**** Supplied data ****

(* ===== verification/CustomFile.v ===== *)
(** * Wrappers of file functions: where taint comes from ([dfsan_custom.cc])

    Reading the taint source labels each byte with the label of its file offset.
    Arguments named [h] are the host call's result and the bytes it stores;
    [fd], [offset] of streams are what [fileno] and [ftell] return. *)
From S2P Require Import Prelude Platform Labels UnionTable Union Z3 State Shadow Files FlagParser Solver Init Libc CustomStr.

Section custom_file.
Context {Zi : Z3} {Ops : LlvmOps} {En : Env}.

(** [get_label_for]: standard input is labelled as it is read, the bytes of a
    file have their labels from start-up. *)
Definition get_label_for (fd offset : Z) : M rt Z :=
  stdin ← is_stdin_taint;
  if negb (stdin =? 0) then on_labels (dfsan_create_label offset)
  else mret (u32 (offset + CONST_OFFSET)).

(** [for (i = 0; i < n; i++) dfsan_set_label(get_label_for(fd, offset + i), buf + i, 1)] *)
Definition label_bytes (fd offset buf n : Z) : M rt () :=
  for_each (range 0 n) (λ i,
    l ← get_label_for fd (offset + i); dfsan_set_label l (buf + i) 1).

Definition path_at (a : Z) : M rt string := in_mem (λ m, string_of_bytes (cstr m a)).

(** ** [stat]: the size field of the taint source's record *)
Definition sizeof_stat : Z := 144.
Definition offset_st_size : Z := 48.
Definition label_stat (buf : Z) : M rt () :=
  dfsan_set_label 0 buf sizeof_stat ;;
  size ← r_dfsan_union 0 0 op_fsize (8 * 8) 0 0;
  dfsan_set_label size (buf + offset_st_size) 8.
Definition stat_path (path buf : Z) (h : sys) : M rt (Z * Z) :=
  ret ← host h;
  (if ret =? 0 then
     p ← path_at path;
     t ← is_taint_file p;
     if negb (t =? 0) then label_stat buf else mret ()
   else mret ()) ;;
  mret (ret, 0).
Definition stat_fd (fd buf : Z) (h : sys) : M rt (Z * Z) :=
  ret ← host h;
  (if ret =? 0 then
     n ← taint_get_file fd;
     if negb (n =? 0) then label_stat buf else mret ()
   else mret ()) ;;
  mret (ret, 0).
Definition dfsw_stat (path buf : Z) (h : sys) : M rt (Z * Z) := stat_path path buf h.
Definition dfsw___xstat (vers path buf : Z) (h : sys) : M rt (Z * Z) := stat_path path buf h.
Definition dfsw_lstat (path buf : Z) (h : sys) : M rt (Z * Z) := stat_path path buf h.
Definition dfsw___lxstat (vers path buf : Z) (h : sys) : M rt (Z * Z) := stat_path path buf h.
Definition dfsw_fstat (fd buf : Z) (h : sys) : M rt (Z * Z) := stat_fd fd buf h.
Definition dfsw___fxstat (vers fd buf : Z) (h : sys) : M rt (Z * Z) := stat_fd fd buf h.

(** ** [read] *)
Definition dfsw_pread (fd buf count offset : Z) (h : sys) : M rt (Z * Z) :=
  ret ← host h;
  (if 0 <=? ret then
     n ← taint_get_file fd;
     if negb (n =? 0) then label_bytes fd offset buf ret else dfsan_set_label 0 buf ret
   else mret ()) ;;
  mret (ret, 0).
(** [offset] is what [lseek(fd, 0, SEEK_CUR)] returns. *)
Definition dfsw_read (fd buf count offset : Z) (h : sys) : M rt (Z * Z) :=
  ret ← host h;
  (if 0 <=? ret then
     n ← taint_get_file fd;
     if negb (n =? 0) then label_bytes fd offset buf ret else dfsan_set_label 0 buf ret
   else mret ()) ;;
  mret (ret, 0).
Definition fread (ptr size nmemb fd offset : Z) (h : sys) : M rt (Z * Z) :=
  tfsize ← taint_get_file fd;
  ret ← host h;
  (if negb (ret =? 0) then
     if negb (tfsize =? 0) then label_bytes fd offset ptr (u64 (ret * size))
     else dfsan_set_label 0 ptr (u64 (ret * size))
   else mret ()) ;;
  mret (ret, 0).
Definition dfsw_fread (ptr size nmemb fd offset : Z) (h : sys) : M rt (Z * Z) :=
  fread ptr size nmemb fd offset h.
Definition dfsw_fread_unlocked (ptr size nmemb fd offset : Z) (h : sys) : M rt (Z * Z) :=
  fread ptr size nmemb fd offset h.

(** ** Lines: [*lineptr] is read after the call *)
Definition getdelim (lineptr fd offset : Z) (h : sys) : M rt (Z * Z) :=
  ret ← host h;
  (if negb (ret =? 0) then
     n ← taint_get_file fd;
     line ← in_mem (λ m, load64 m lineptr);
     if negb (n =? 0) then
       label_bytes fd offset line ret ;;
       dfsan_set_label 0 (line + ret) 1
     else dfsan_set_label 0 line (ret + 1)
   else mret ()) ;;
  mret (ret, 0).
Definition dfsw_getline (lineptr fd offset : Z) (h : sys) : M rt (Z * Z) :=
  getdelim lineptr fd offset h.
Definition dfsw_getdelim (lineptr fd offset : Z) (h : sys) : M rt (Z * Z) :=
  getdelim lineptr fd offset h.
Definition dfsw___getdelim (lineptr fd offset : Z) (h : sys) : M rt (Z * Z) :=
  getdelim lineptr fd offset h.

Definition fgets (s fd offset s_label : Z) (h : sys) : M rt (Z * Z) :=
  ret ← host h;
  if negb (ret =? 0) then
    n ← taint_get_file fd;
    len ← in_mem (λ m, strlen m ret);
    (if negb (n =? 0) then
       label_bytes fd offset s len ;; dfsan_set_label 0 (s + len) 1
     else dfsan_set_label 0 s (len + 1)) ;;
    mret (ret, s_label)
  else mret (ret, 0).
Definition dfsw_fgets (s size fd offset s_label : Z) (h : sys) : M rt (Z * Z) :=
  fgets s fd offset s_label h.
Definition dfsw_fgets_unlocked (s size fd offset s_label : Z) (h : sys) : M rt (Z * Z) :=
  fgets s fd offset s_label h.

(** [gets]: the buffer size passed to [fgets] is that of a pointer, and every one of
    them, the NUL included, gets a new label. *)
Definition dfsw_gets (str offset str_label : Z) (h : sys) : M rt (Z * Z) :=
  ret ← host h;
  n ← taint_get_file 0;
  if negb (ret =? 0) && negb (n =? 0) then
    len ← in_mem (λ m, strlen m ret);
    for_each (range 0 (len + 1)) (λ i,
      l ← on_labels (dfsan_create_label (offset + i)); dfsan_set_label l (ret + i) 1) ;;
    mret (ret, str_label)
  else mret (ret, 0).

(** ** Characters: the byte's label is extended to an [int] *)
Definition EOF : Z := -1.
Definition label_char (l : Z) : M rt Z := r_dfsan_union l CONST_LABEL op_ZExt 32 0 0.
Definition getc_from (fd offset : Z) (h : sys) : M rt (Z * Z) :=
  ret ← host h;
  n ← taint_get_file fd;
  if negb (ret =? EOF) && negb (n =? 0) then
    l ← get_label_for fd offset; x ← label_char l; mret (ret, x)
  else mret (ret, 0).
Definition dfsw_fgetc (fd offset : Z) (h : sys) : M rt (Z * Z) := getc_from fd offset h.
Definition dfsw_getc (fd offset : Z) (h : sys) : M rt (Z * Z) := getc_from fd offset h.
Definition dfsw_getc_unlocked (fd offset : Z) (h : sys) : M rt (Z * Z) := getc_from fd offset h.
Definition dfsw__IO_getc (fd offset : Z) (h : sys) : M rt (Z * Z) := getc_from fd offset h.
Definition dfsw_getchar (offset : Z) (h : sys) : M rt (Z * Z) :=
  ret ← host h;
  n ← taint_get_file 0;
  if negb (ret =? EOF) && negb (n =? 0) then
    l ← on_labels (dfsan_create_label offset); x ← label_char l; mret (ret, x)
  else mret (ret, 0).

(** ** Opening and closing *)

(** [open] with descriptor 0 is not compared with the source. *)
Definition dfsw_open (path : Z) (h : sys) : M rt (Z * Z) :=
  fd ← host h;
  (if negb (fd =? 0) then p ← path_at path; taint_set_file p fd else mret ()) ;;
  mret (fd, 0).
(** [stream] is the [FILE *] returned and [fd] its [fileno]. *)
Definition fopen (filename stream fd : Z) : M rt (Z * Z) :=
  (if negb (stream =? 0) then p ← path_at filename; taint_set_file p fd else mret ()) ;;
  mret (stream, 0).
Definition dfsw_fopen (filename stream fd : Z) : M rt (Z * Z) := fopen filename stream fd.
Definition dfsw_fopen64 (filename stream fd : Z) : M rt (Z * Z) := fopen filename stream fd.
Definition dfsw_freopen (filename stream fd : Z) : M rt (Z * Z) := fopen filename stream fd.
Definition dfsw_close (fd : Z) (h : sys) : M rt (Z * Z) :=
  taint_close_file fd ;; ret ← host h; mret (ret, 0).
Definition dfsw_fclose (fd : Z) (h : sys) : M rt (Z * Z) :=
  ret ← host h;
  (if ret =? 0 then taint_close_file fd else mret ()) ;;
  mret (ret, 0).

(** ** The accounting database *)
Definition sizeof_utmpx : Z := 384.
Definition dfsw_utmpxname (file : Z) (h : sys) : M rt (Z * Z) :=
  p ← path_at file;
  t ← is_taint_file p;
  (if negb (t =? 0) then set_utmp_offset 0 else mret ()) ;;
  ret ← host h; mret (ret, 0).
Definition dfsw_setutxent : M rt () :=
  t ← is_utmp_taint;
  if negb (t =? 0) then set_utmp_offset 0 else mret ().
Definition dfsw_getutxent (h : sys) : M rt (Z * Z) :=
  ret ← host h;
  t ← is_utmp_taint;
  (if negb (ret =? 0) && negb (t =? 0) then
     offset ← get_utmp_offset;
     label_bytes (-1) offset ret sizeof_utmpx ;;
     set_utmp_offset (offset + sizeof_utmpx)
   else mret ()) ;;
  mret (ret, 0).

(** ** Mappings *)
Definition MAP_FAILED : Z := 2 ^ 64 - 1.
Definition dfsw_mmap (length fd offset : Z) (h : sys) : M rt (Z * Z) :=
  ret ← host h;
  (if negb (ret =? MAP_FAILED) then
     fsize ← taint_get_file fd;
     if negb (fsize =? 0) then
       let tainted_length :=
         if u64 fsize <? u64 (offset + length) then u64 (fsize - offset) else length in
       label_bytes fd offset ret tainted_length ;;
       for_each (range tainted_length length) (λ i, dfsan_set_label kInitializingLabel (ret + i) 1)
     else dfsan_set_label 0 ret length
   else mret ()) ;;
  mret (ret, 0).
Definition dfsw_munmap (addr length : Z) (h : sys) : M rt (Z * Z) :=
  ret ← host h;
  (if ret =? 0 then dfsan_set_label 0 addr length else mret ()) ;;
  mret (ret, 0).

(** ** Seeking: a tainted offset is constrained to its value *)
Definition constrain_offset (fd offset offset_label : Z) : M rt () :=
  n ← taint_get_file fd;
  if negb (n =? 0) then
    taint_set_offset_label offset_label ;;
    (if negb (offset_label =? 0) then
       sc ← r_dfsan_union offset_label 0 (Z.lor (Z.shiftl bveq 8) op_ICmp) (8 * 8) 0 (u64 offset);
       add_constraints sc
     else mret ())
  else mret ().
Definition dfsw_lseek (fd offset offset_label : Z) (h : sys) : M rt (Z * Z) :=
  ret ← host h;
  if negb (ret =? -1) then
    constrain_offset fd offset offset_label ;; mret (ret, offset_label)
  else mret (ret, 0).
Definition fseek (fd offset offset_label : Z) (h : sys) : M rt (Z * Z) :=
  ret ← host h;
  (if ret =? 0 then constrain_offset fd offset offset_label else mret ()) ;;
  mret (ret, 0).
Definition dfsw_fseek (fd offset offset_label : Z) (h : sys) : M rt (Z * Z) :=
  fseek fd offset offset_label h.
Definition dfsw_fseeko (fd offset offset_label : Z) (h : sys) : M rt (Z * Z) :=
  fseek fd offset offset_label h.
Definition dfsw_fseeko64 (fd offset offset_label : Z) (h : sys) : M rt (Z * Z) :=
  fseek fd offset offset_label h.
End custom_file.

****

## What you are asked to do
All lines in the listing above that contain "tfsize" should be shown.

## Completed task
  tfsize ← taint_get_file fd;
     if negb (tfsize =? 0) then label_bytes fd offset ptr (u64 (ret * size))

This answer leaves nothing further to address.